Work to be completed -> Each of the lines below must be restated exactly.

Task material ->
☆ ☆ ☆

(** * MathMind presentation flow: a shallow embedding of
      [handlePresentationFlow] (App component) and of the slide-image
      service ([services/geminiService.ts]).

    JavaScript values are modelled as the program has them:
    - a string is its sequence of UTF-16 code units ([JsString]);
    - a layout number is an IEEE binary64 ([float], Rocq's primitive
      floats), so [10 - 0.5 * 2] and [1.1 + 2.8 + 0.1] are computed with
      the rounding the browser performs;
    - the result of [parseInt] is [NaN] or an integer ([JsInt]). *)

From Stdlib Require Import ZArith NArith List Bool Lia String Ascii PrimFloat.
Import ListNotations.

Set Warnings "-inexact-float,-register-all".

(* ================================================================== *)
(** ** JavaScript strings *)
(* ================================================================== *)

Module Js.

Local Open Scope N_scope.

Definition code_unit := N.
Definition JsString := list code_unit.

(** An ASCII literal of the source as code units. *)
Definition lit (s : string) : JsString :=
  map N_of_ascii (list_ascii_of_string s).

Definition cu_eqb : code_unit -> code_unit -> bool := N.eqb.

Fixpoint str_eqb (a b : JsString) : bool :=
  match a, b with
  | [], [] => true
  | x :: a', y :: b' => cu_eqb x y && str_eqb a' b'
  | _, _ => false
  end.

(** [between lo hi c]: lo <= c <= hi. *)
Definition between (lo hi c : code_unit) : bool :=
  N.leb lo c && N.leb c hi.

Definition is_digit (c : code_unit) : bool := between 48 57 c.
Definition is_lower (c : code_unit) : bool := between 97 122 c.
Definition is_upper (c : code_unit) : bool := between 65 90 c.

☆ ☆ ☆

Output below ->
(** * MathMind presentation flow: a shallow embedding of
      [handlePresentationFlow] (App component) and of the slide-image
      service ([services/geminiService.ts]).

    JavaScript values are modelled as the program has them:
    - a string is its sequence of UTF-16 code units ([JsString]);
    - a layout number is an IEEE binary64 ([float], Rocq's primitive
      floats), so [10 - 0.5 * 2] and [1.1 + 2.8 + 0.1] are computed with
      the rounding the browser performs;
    - the result of [parseInt] is [NaN] or an integer ([JsInt]). *)

From Stdlib Require Import ZArith NArith List Bool Lia String Ascii PrimFloat.
Import ListNotations.

Set Warnings "-inexact-float,-register-all".

(* ================================================================== *)
(** ** JavaScript strings *)
(* ================================================================== *)

Module Js.

Local Open Scope N_scope.

Definition code_unit := N.
Definition JsString := list code_unit.

(** An ASCII literal of the source as code units. *)
Definition lit (s : string) : JsString :=
  map N_of_ascii (list_ascii_of_string s).

Definition cu_eqb : code_unit -> code_unit -> bool := N.eqb.

Fixpoint str_eqb (a b : JsString) : bool :=
  match a, b with
  | [], [] => true
  | x :: a', y :: b' => cu_eqb x y && str_eqb a' b'
  | _, _ => false
  end.

(** [between lo hi c]: lo <= c <= hi. *)
Definition between (lo hi c : code_unit) : bool :=
  N.leb lo c && N.leb c hi.

Definition is_digit (c : code_unit) : bool := between 48 57 c.
Definition is_lower (c : code_unit) : bool := between 97 122 c.
Definition is_upper (c : code_unit) : bool := between 65 90 c.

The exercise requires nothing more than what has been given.